Desde su punto de vista, los novelistas que no escriben para las audiencias nacionales están haciendo a ese país exótico para “consumo extranjero” y están inventando problemas que no tienen ninguna base en la realidad. Hay una sospecha paralela en Occidente, donde muchos lectores creen que las literaturas locales deben permanecer puras y verdaderas, respetando sus raíces nacionales. Su miedo secreto es que un escritor que se dirige a un público lector internacional y se inspira en tradiciones exteriores a las de su propia cultura perderá su autenticidad.

Detrás de este miedo hay un lector que desea entrar en un país extranjero que ha cortado sus lazos con el mundo, y escucharlo mientras se pelea consigo mismo de un modo similar a como uno puede escuchar una discusión familiar en la casa de al lado. Si un escritor se está dirigiendo a una audiencia que incluye lectores viviendo en otras culturas y hablando otros idiomas, entonces esta fantasía también muere.

Es porque todos los escritores tienen un deseo profundo de ser auténticos, que a mí incluso después de todos estos años todavía me gusta cuando me preguntan para quién escribo. Pero aunque la autenticidad de un escritor realmente depende de su habilidad para abrir su corazón al mundo en el cual vive, también igualmente depende de su habilidad para entender su propia y cambiante posición en ese mundo.

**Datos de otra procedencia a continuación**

(** The fraction of a number, when there is one: a point and at least one
    digit. [None] rejects the text. *)
Definition parse_fraction (s : string) : option (bool * string) :=
  match s with
  | String c r =>
      if Ascii.eqb c "." then
        let (fs, rest) := span_digits r in
        match fs with
        | EmptyString => None
        | String _ _ => Some (true, rest)
        end
      else Some (false, s)
  | EmptyString => Some (false, s)
  end.

(** The exponent of a number, when there is one: [e] or [E], a sign or
    none, and at least one digit. *)
Definition parse_exponent (s : string) : option (bool * string) :=
  match s with
  | String c r =>
      if Ascii.eqb c "e" || Ascii.eqb c "E" then
        let r' :=
          match r with
          | String sign r1 =>
              if Ascii.eqb sign "+" || Ascii.eqb sign "-" then r1 else r
          | EmptyString => r
          end in
        let (es, rest) := span_digits r' in
        match es with
        | EmptyString => None
        | String _ _ => Some (true, rest)
        end
      else Some (false, s)
  | EmptyString => Some (false, s)
  end.

(** The Number that the digits [ds] and the sign denote, when it is a safe
    integer and not the negative zero. *)
Definition integer_value (negative : bool) (ds : string) : option JSValue :=
  match NilZero.uint_of_string ds with
  | None => None
  | Some u =>
      let n := N.of_uint u in
      if (max_safe_integer <? n)%N then None
      else if negative then
        if (n =? 0)%N then None else Some (JSNumber (- Z.of_N n))
      else Some (JSNumber (Z.of_N n))
  end.

(** A number, after its sign: the digits (a lone 0, or digits that do not
    start with 0), then a fraction or none, then an exponent or none. *)
Definition parse_digits (negative : bool) (s : string) : parsed (option JSValue) :=
  let (ds, rest) := span_digits s in
  match ds with
  | EmptyString => Reject
  | String d ds' =>
      if Ascii.eqb d "0" && negb (String.eqb ds' EmptyString) then Reject
      else
        match parse_fraction rest with
        | None => Reject
        | Some (fraction, rest1) =>
            match parse_exponent rest1 with
            | None => Reject
            | Some (exponent, rest2) =>
                Accept (if fraction || exponent then None
                        else integer_value negative ds) rest2
            end
        end
  end.

Fixpoint strip_prefix (p s : string) : option string :=
  match p, s with
  | EmptyString, _ => Some s
  | String a p', String b s' => if Ascii.eqb a b then strip_prefix p' s' else None
  | String _ _, EmptyString => None
  end.

Definition parse_literal (s : string) : parsed (option JSValue) :=
  match strip_prefix "null" s with
  | Some rest => Accept (Some JSNull) rest
  | None =>
      match strip_prefix "true" s with
      | Some rest => Accept (Some (JSBoolean true)) rest
      | None =>
          match strip_prefix "false" s with
          | Some rest => Accept (Some (JSBoolean false)) rest
          | None => Reject
          end
      end
  end.

Fixpoint all_digits (s : string) : bool :=
  match s with
  | EmptyString => true
  | String c r => is_digit c && all_digits r
  end.

(** A key that JavaScript may enumerate out of insertion order. *)
Definition index_like (k : string) : bool :=
  negb (String.eqb k EmptyString) && all_digits k.

Fixpoint distinct (ks : list string) : bool :=
  match ks with
  | [] => true
  | k :: ks' => negb (existsb (String.eqb k) ks') && distinct ks'
  end.

Definition plain_keys (ks : list string) : bool :=
  distinct ks && forallb (fun k => negb (index_like k)) ks.

Definition mk_array (l : option (list JSValue)) (rest : string)
  : parsed (option JSValue) :=
  Accept (option_map JSArray l) rest.

Definition mk_object (m : option (list (string * JSValue))) (rest : string)
  : parsed (option JSValue) :=
  Accept (match m with
          | Some m => if plain_keys (List.map fst m) then Some (JSObject m) else None
          | None => None
          end) rest.

Definition mk_string (t : option string) (rest : string) : parsed (option JSValue) :=
  Accept (option_map JSString t) rest.

(** The value at the head of [s]. Each call spends one unit of [fuel];
    [OutOfFuel] tells that the fuel ran out. *)
Fixpoint parse_value (fuel : nat) (s : string) : parsed (option JSValue) :=
  match fuel with
  | O => OutOfFuel
  | S fuel =>
      match skip_ws s with
      | EmptyString => Reject
      | String c r =>
          if Ascii.eqb c "[" then
            match skip_ws r with
            | String c' r' =>
                if Ascii.eqb c' "]" then Accept (Some (JSArray [])) r'
                else parsed_bind (parse_elements fuel r) mk_array
            | EmptyString => Reject
            end
          else if Ascii.eqb c "{" then
            match skip_ws r with
            | String c' r' =>
                if Ascii.eqb c' "}" then Accept (Some (JSObject [])) r'
                else parsed_bind (parse_members fuel r) mk_object
            | EmptyString => Reject
            end
          else if Ascii.eqb c dquote then parsed_bind (parse_chars r) mk_string
          else if Ascii.eqb c "-" then parse_digits true r
          else if is_digit c then parse_digits false (String c r)
          else parse_literal (String c r)
      end
  end
with parse_elements (fuel : nat) (s : string) : parsed (option (list JSValue)) :=
  match fuel with
  | O => OutOfFuel
  | S fuel =>
      parsed_bind (parse_value fuel s) (fun v r =>
        match skip_ws r with
        | String c r' =>
            if Ascii.eqb c "," then
              parsed_bind (parse_elements fuel r')
                (fun l rest => Accept (opt_cons v l) rest)
            else if Ascii.eqb c "]" then Accept (opt_cons v (Some [])) r'
            else Reject
        | EmptyString => Reject
        end)
  end
with parse_members (fuel : nat) (s : string)
  : parsed (option (list (string * JSValue))) :=
  match fuel with
  | O => OutOfFuel
  | S fuel =>
      match skip_ws s with
      | String q r =>
          if Ascii.eqb q dquote then
            parsed_bind (parse_chars r) (fun k r1 =>
              match skip_ws r1 with
              | String c r2 =>
                  if Ascii.eqb c ":" then
                    parsed_bind (parse_value fuel r2) (fun v r3 =>
                      match skip_ws r3 with
                      | String c' r4 =>
                          if Ascii.eqb c' "," then
                            parsed_bind (parse_members fuel r4)
                              (fun m rest => Accept (opt_cons (opt_pair k v) m) rest)
                          else if Ascii.eqb c' "}" then
                            Accept (opt_cons (opt_pair k v) (Some [])) r4
                          else Reject
                      | EmptyString => Reject
                      end)
                  else Reject
              | EmptyString => Reject
              end)
          else Reject
      | EmptyString => Reject
      end
  end.

(** What a call that reads a value gives back: a value of the universe,
    or a value the universe does not describe. *)
Inductive Read : Type :=
| Known (v : JSValue)
| Beyond.

(** The two results of [JSON.parse(text)]. *)
Inductive ParseResult : Type :=
| Returns (r : Read)
| ThrowsSyntaxError.

(** The fuel that reading any text takes (see [JSONFacts.enough_fuel]). *)
Definition fuel_for (text : string) : nat := 2 * String.length text + 2.

(** [JSON.parse(text)]: the value at the head of the text, with nothing
    but white space after it. The case [OutOfFuel] does not occur. *)
Definition JSON_parse (text : string) : ParseResult :=
  match parse_value (fuel_for text) text with
  | Accept v rest =>
      match skip_ws rest with
      | EmptyString =>
          Returns (match v with Some v => Known v | None => Beyond end)
      | String _ _ => ThrowsSyntaxError
      end
  | Reject | OutOfFuel => ThrowsSyntaxError
  end.

(** What a unit of fuel buys: a call that accepts consumes a character,
    and a call with twice the length of its text in fuel does not run
    out. *)
Definition fuel_spec (fuel : nat) : Prop :=
  (forall s,
     (2 * String.length s + 1 <= fuel -> parse_value fuel s <> OutOfFuel) /\
     (forall v rest, parse_value fuel s = Accept v rest ->
        String.length rest < String.length s)) /\
  (forall s,
     (2 * String.length s + 2 <= fuel -> parse_elements fuel s <> OutOfFuel) /\
     (forall l rest, parse_elements fuel s = Accept l rest ->
        String.length rest < String.length s)) /\
  (forall s,
     (2 * String.length s + 2 <= fuel -> parse_members fuel s <> OutOfFuel) /\
     (forall m rest, parse_members fuel s = Accept m rest ->
        String.length rest < String.length s)).

(** The text after the digits of a number starts a fraction or an
    exponent. *)
Definition starts_fraction (s : string) : bool :=
  match s with
  | String c _ => Ascii.eqb c "." || Ascii.eqb c "e" || Ascii.eqb c "E"
  | EmptyString => false
  end.

(** *** The values that survive a round trip

    [serializable v]: [v] has no [undefined] inside, its numbers are safe
    integers, and the keys of its objects are distinct and none is made of
    digits only. *)
Fixpoint serializable (v : JSValue) : bool :=
  match v with
  | JSUndefined => false
  | JSNull | JSBoolean _ | JSString _ => true
  | JSNumber z => (Z.abs_N z <=? max_safe_integer)%N
  | JSArray l => forallb serializable l
  | JSObject m =>
      plain_keys (List.map fst m) && forallb (fun kv => serializable (snd kv)) m
  end.

(** The fuel that reading a value back takes. *)
Fixpoint size (v : JSValue) : nat :=
  match v with
  | JSArray l => S (list_sum (List.map (fun e => S (size e)) l))
  | JSObject m => S (list_sum (List.map (fun kv => S (size (snd kv))) m))
  | _ => 1
  end.

Definition elements_size (l : list JSValue) : nat :=
  list_sum (List.map (fun e => S (size e)) l).

Definition members_size (m : list (string * JSValue)) : nat :=
  list_sum (List.map (fun kv => S (size (snd kv))) m).

(** The text of an array element and of an object property, as
    [JSON_stringify] writes them. *)
Definition element_text (e : JSValue) : string :=
  match JSON_stringify e with Some t => t | None => "null" end.

Definition member_text (kv : string * JSValue) : list string :=
  match JSON_stringify (snd kv) with
  | Some t => [QuoteJSONString (fst kv) +:+ String ":" t]
  | None => []
  end.

Definition property_text (kv : string * JSValue) : string :=
  QuoteJSONString (fst kv) +:+ String ":" (element_text (snd kv)).

(** The text after a value: the end, or a character that cannot continue
    a number. *)
Definition boundary (rest : string) : bool :=
  match rest with
  | EmptyString => true
  | String c _ => negb (is_digit c) && negb (starts_fraction rest)
  end.

(** The first character of a text is neither white space nor the bracket
    that closes an array. *)
Definition head_plain (t : string) : bool :=
  match t with
  | EmptyString => false
  | String c _ => negb (is_ws c) && negb (Ascii.eqb c "]")
  end.

(** What the round trip needs of the text [t] of a value [v]. *)
Definition reads_back (v : JSValue) (t : string) : Prop :=
  head_plain t = true /\
  size v <= String.length t /\
  forall fuel rest, size v <= fuel -> boundary rest = true ->
    parse_value fuel (t +:+ rest) = Accept (Some v) rest.

Definition reads_back_value (v : JSValue) : Prop :=
  serializable v = true ->
  exists t, JSON_stringify v = Some t /\ reads_back v t.

(** *** The texts the parser accepts *)

(** The fuel that reading the text of any value takes: a property without
    a JSON text is not written, and costs nothing. *)
Fixpoint text_size (v : JSValue) : nat :=
  match v with
  | JSArray l => S (list_sum (List.map (fun e => S (text_size e)) l))
  | JSObject m =>
      S (list_sum (List.map (fun kv => match JSON_stringify (snd kv) with
                                       | Some _ => S (text_size (snd kv))
                                       | None => 0
                                       end) m))
  | _ => 1
  end.

(** The properties of an object that [JSON_stringify] writes. *)
Definition has_text (kv : string * JSValue) : bool :=
  match JSON_stringify (snd kv) with
  | Some _ => true
  | None => false
  end.

(** The parser accepts the text [t], with the fuel [n], before any
    boundary. *)
Definition accepts_text (n : nat) (t : string) : Prop :=
  head_plain t = true /\
  n <= String.length t /\
  forall fuel rest, n <= fuel -> boundary rest = true ->
    exists r, parse_value fuel (t +:+ rest) = Accept r rest.

Definition elements_text_size (l : list JSValue) : nat :=
  list_sum (List.map (fun e => S (text_size e)) l).

Definition members_text_size (ms : list (string * JSValue)) : nat :=
  list_sum (List.map (fun kv => S (text_size (snd kv))) ms).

No hay algo así como un lector ideal, libre de intolerancias y liberado de prohibiciones sociales o de mitos nacionales, del mismo modo que no hay algo así como un novelista ideal. Pero la búsqueda de un novelista por el lector ideal, ya sea éste nacional o internacional, comienza con el novelista imaginándolo que existe, y luego escribiendo libros con él en su pensamiento.